The importance of epigenetics has increased due to identification of its role in the pathophysiology of a number of diseases including allergic rhinitis. Amongst the different epigenetic changes in allergic retinitis, deacetylation of histone proteins by histone deacetylase (HDACs), hypermethylation of DNA by DNA methyltransferases (DNMT) and alteration in post-transcriptional process by the changes in the levels of miRNA are widely studied. Studies conducted related to allergic rhinitis have shown the elevation in the levels of HDAC1, 3 and 11 in the nasal epithelia and HDAC inhibitors have shown effectiveness in decreasing the symptoms of rhinitis. Their beneficial effects are attributed to restoration of the expression of TWIK-related potassium channel-1, correction of cytokine profile along with normalization of Th1/Th2 imbalance.
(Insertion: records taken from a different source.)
(** C1. For every feet run, what is stored is the recording as fetched
    with its last row (the marker channel) changed and nothing else: a
    sample of value 2 became 4, a sample of value 3 became 5, every other
    sample of that row is what it was.  So the stored marker row never
    holds 2 or 3, and holds only 0, 1, 4, 5 when the fetched one held
    only 0, 1, 2, 3. *)
Theorem feet_runs_are_remapped imagined executed subject w raw0 events :
  let self := __init__ imagined executed in
  let out := _get_single_subject_data self subject w in
  serves_subject self subject w raw0 events ->
  exists data : gmap string ref,
    out.1 = Ok {["session_0" := data]}
    /\ forall run, run ∈ feet_runs self ->
         let fetched := with_stim (raw0 run) (events run) in
         let stim := stim_row (n_times (raw0 run)) (events run) in
         exists (p : ref) (stored : Raw sample),
           (forall q h,
               _load_one_run self subject run true
                 (mkWorld (ensure_config (config w)) q h)
               = (Ok (length h),
                  mkWorld (ensure_config (config w))
                    (q ++ [run_request subject run]) (h ++ [fetched])))
           /\ _data fetched = _data (raw0 run) ++ [stim]
           /\ data !! run_label run = Some p
           /\ heap out.2 !! p = Some stored
           /\ stored = with_data (_data (raw0 run) ++ [remap_code <$> stim]) fetched
           /\ remap_code (of_int 2) = of_int 4
           /\ remap_code (of_int 3) = of_int 5
           /\ (forall x, x <> of_int 2 -> x <> of_int 3 -> remap_code x = x)
           /\ (forall y, y ∈ remap_code <$> stim -> y <> of_int 2 /\ y <> of_int 3)
           /\ ((forall x, x ∈ stim ->
                  x = of_int 0 \/ x = of_int 1 \/ x = of_int 2 \/ x = of_int 3) ->
               forall y, y ∈ remap_code <$> stim ->
                 y = of_int 0 \/ y = of_int 1 \/ y = of_int 4 \/ y = of_int 5).
Proof.
  intros self out Hs. subst out.
  rewrite (get_single_subject_data_ok self subject w raw0 events Hs).
  cbn [fst snd heap].
  exists (session_data self (length (heap w))). split; [reflexivity|].
  intros run Hrun.
  set (fetched := with_stim (raw0 run) (events run)).
  set (stim := stim_row (n_times (raw0 run)) (events run)).
  destruct (plan_feet self run Hrun) as [i Hi].
  destruct (session_entry self raw0 events (heap w) i _
              (run_labels_nodup imagined executed) Hi) as [Hd Ho].
  exists (length (heap w) + i)%nat, (remapped fetched).
  split.
  { apply fetch_in_configured_world; [exact Hs | now apply loaded_runs_feet]. }
  split; [reflexivity|]. split; [exact Hd|]. split; [exact Ho|].
  split; [now apply remapped_last|].
  split; [apply remap_code_2|]. split; [apply remap_code_3|].
  split; [apply remap_code_other|].
  split.
  - intros y Hy. apply list_elem_of_fmap_1 in Hy as (x & -> & _).
    apply remap_code_never_raw.
  - intros Hin y Hy. apply list_elem_of_fmap_1 in Hy as (x & -> & Hx).
    destruct (Hin x Hx) as [-> | [-> | [-> | ->]]].
    + left. apply remap_code_other; intros H; apply of_int_inj in H; lia.
    + right. left. apply remap_code_other; intros H; apply of_int_inj in H; lia.
    + right. right. left. apply remap_code_2.
    + right. right. right. apply remap_code_3.
Qed.

Lemma declared_codes_init imagined executed (c : Z) :
  c ∈ declared_codes (__init__ imagined executed) <-> 1 <= c <= 5.
Proof.
  replace (declared_codes (__init__ imagined executed)) with [2; 3; 5; 4; 1]
    by (now destruct imagined, executed).
  rewrite !elem_of_cons, elem_of_nil. lia.
Qed.

(** C7. For the two baseline runs and every hand run, what is stored is
    the recording exactly as fetched: its marker row holds 0 and the
    decoded event codes, and so only 0 and codes of the declared
    vocabulary 1..5 when the decoder yields codes of that vocabulary;
    the feet runs fetched later leave it as it is. *)
Theorem other_runs_are_stored_as_fetched imagined executed subject w raw0 events :
  let self := __init__ imagined executed in
  let out := _get_single_subject_data self subject w in
  serves_subject self subject w raw0 events ->
  exists data : gmap string ref,
    out.1 = Ok {["session_0" := data]}
    /\ (forall c : Z, c ∈ declared_codes self <-> 1 <= c <= 5)
    /\ forall (label : string) (run : Z),
         (label = "baseline_eye_open" /\ run = 1)
         \/ (label = "baseline_eye_closed" /\ run = 2)
         \/ (label = run_label run /\ run ∈ hand_runs self) ->
         let fetched := with_stim (raw0 run) (events run) in
         let stim := stim_row (n_times (raw0 run)) (events run) in
         exists p : ref,
           (forall q h,
               _load_one_run self subject run true
                 (mkWorld (ensure_config (config w)) q h)
               = (Ok (length h),
                  mkWorld (ensure_config (config w))
                    (q ++ [run_request subject run]) (h ++ [fetched])))
           /\ data !! label = Some p
           /\ heap out.2 !! p = Some fetched
           /\ _data fetched = _data (raw0 run) ++ [stim]
           /\ (forall x, x ∈ stim ->
                 x = of_int 0
                 \/ exists e, e ∈ events run /\ x = of_int (ev_code e))
           /\ ((forall e, e ∈ events run -> ev_code e ∈ declared_codes self) ->
               forall x, x ∈ stim ->
                 x = of_int 0
                 \/ exists c, c ∈ declared_codes self /\ x = of_int c).
Proof.
  intros self out Hs. subst out.
  rewrite (get_single_subject_data_ok self subject w raw0 events Hs).
  cbn [fst snd heap].
  exists (session_data self (length (heap w))). split; [reflexivity|].
  split.
  { intros c. apply declared_codes_init. }
  intros label run Hcase.
  set (fetched := with_stim (raw0 run) (events run)).
  set (stim := stim_row (n_times (raw0 run)) (events run)).
  assert (Hplan : exists i, session_plan self !! i = Some (mkEntry label run false)).
  { destruct Hcase as [[-> ->] | [[-> ->] | [-> Hrun]]].
    - now exists 0%nat.
    - now exists 1%nat.
    - now apply plan_hand. }
  destruct Hplan as [i Hi].
  destruct (session_entry self raw0 events (heap w) i _
              (run_labels_nodup imagined executed) Hi) as [Hd Ho].
  exists (length (heap w) + i)%nat.
  split.
  { apply fetch_in_configured_world; [exact Hs|].
    apply list_elem_of_lookup. exists i. unfold loaded_runs.
    now rewrite list_lookup_fmap, Hi. }
  split; [exact Hd|]. split; [exact Ho|]. split; [reflexivity|].
  split.
  - intros x Hx. exact (stim_row_values _ _ _ Hx).
  - intros Hcodes x Hx. destruct (stim_row_values _ _ _ Hx) as [-> | (e & He & ->)].
    + now left.
    + right. exists (ev_code e). split; [now apply Hcodes | reflexivity].
Qed.

Lemma entry_object_channels raw0 events (e : entry) :
  length (ch_names (entry_object raw0 events e))
  = S (length (ch_names (raw0 (entry_run e))))
  /\ length (_data (entry_object raw0 events e))
     = S (length (_data (raw0 (entry_run e)))).
Proof.
  unfold entry_object.
  set (r := with_stim (raw0 (entry_run e)) (events (entry_run e))).
  assert (Hn : length (ch_names r) = S (length (ch_names (raw0 (entry_run e))))).
  { subst r. simpl. rewrite length_app, length_fmap. simpl. lia. }
  assert (Hd : length (_data r) = S (length (_data (raw0 (entry_run e))))).
  { subst r. rewrite with_stim_data, length_app. simpl. lia. }
  destruct (entry_feet e); [|now split].
  rewrite (remapped_last r _ _ (with_stim_data _ _)). simpl. split; [exact Hn|].
  rewrite length_app. simpl. lia.
Qed.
Another epigenetic change due to increase in DNMT activity may induce DNA hypermethylation in CpG sites in the airway epithelial cells and CD4 T-cells. The reduction in DNA methylation decreases allergic symptoms and normalizes the over-reactive immune system. Mechanistically, allergens may promote the hypermethylation in the promoter region of IFN-γ gene in CD4 T cells via activation of ERK pathway to decrease the expression of IFN-γ. In allergic rhinitis patients, there is also a downregulation of certain miRNAs including miR-135a, miR-146a, miR-181a, miR-155 and upregulation of miRNA19a. This review discusses the studies describing the epigenetic changes taking place in the host cells in response to allergen along with possible mechanisms.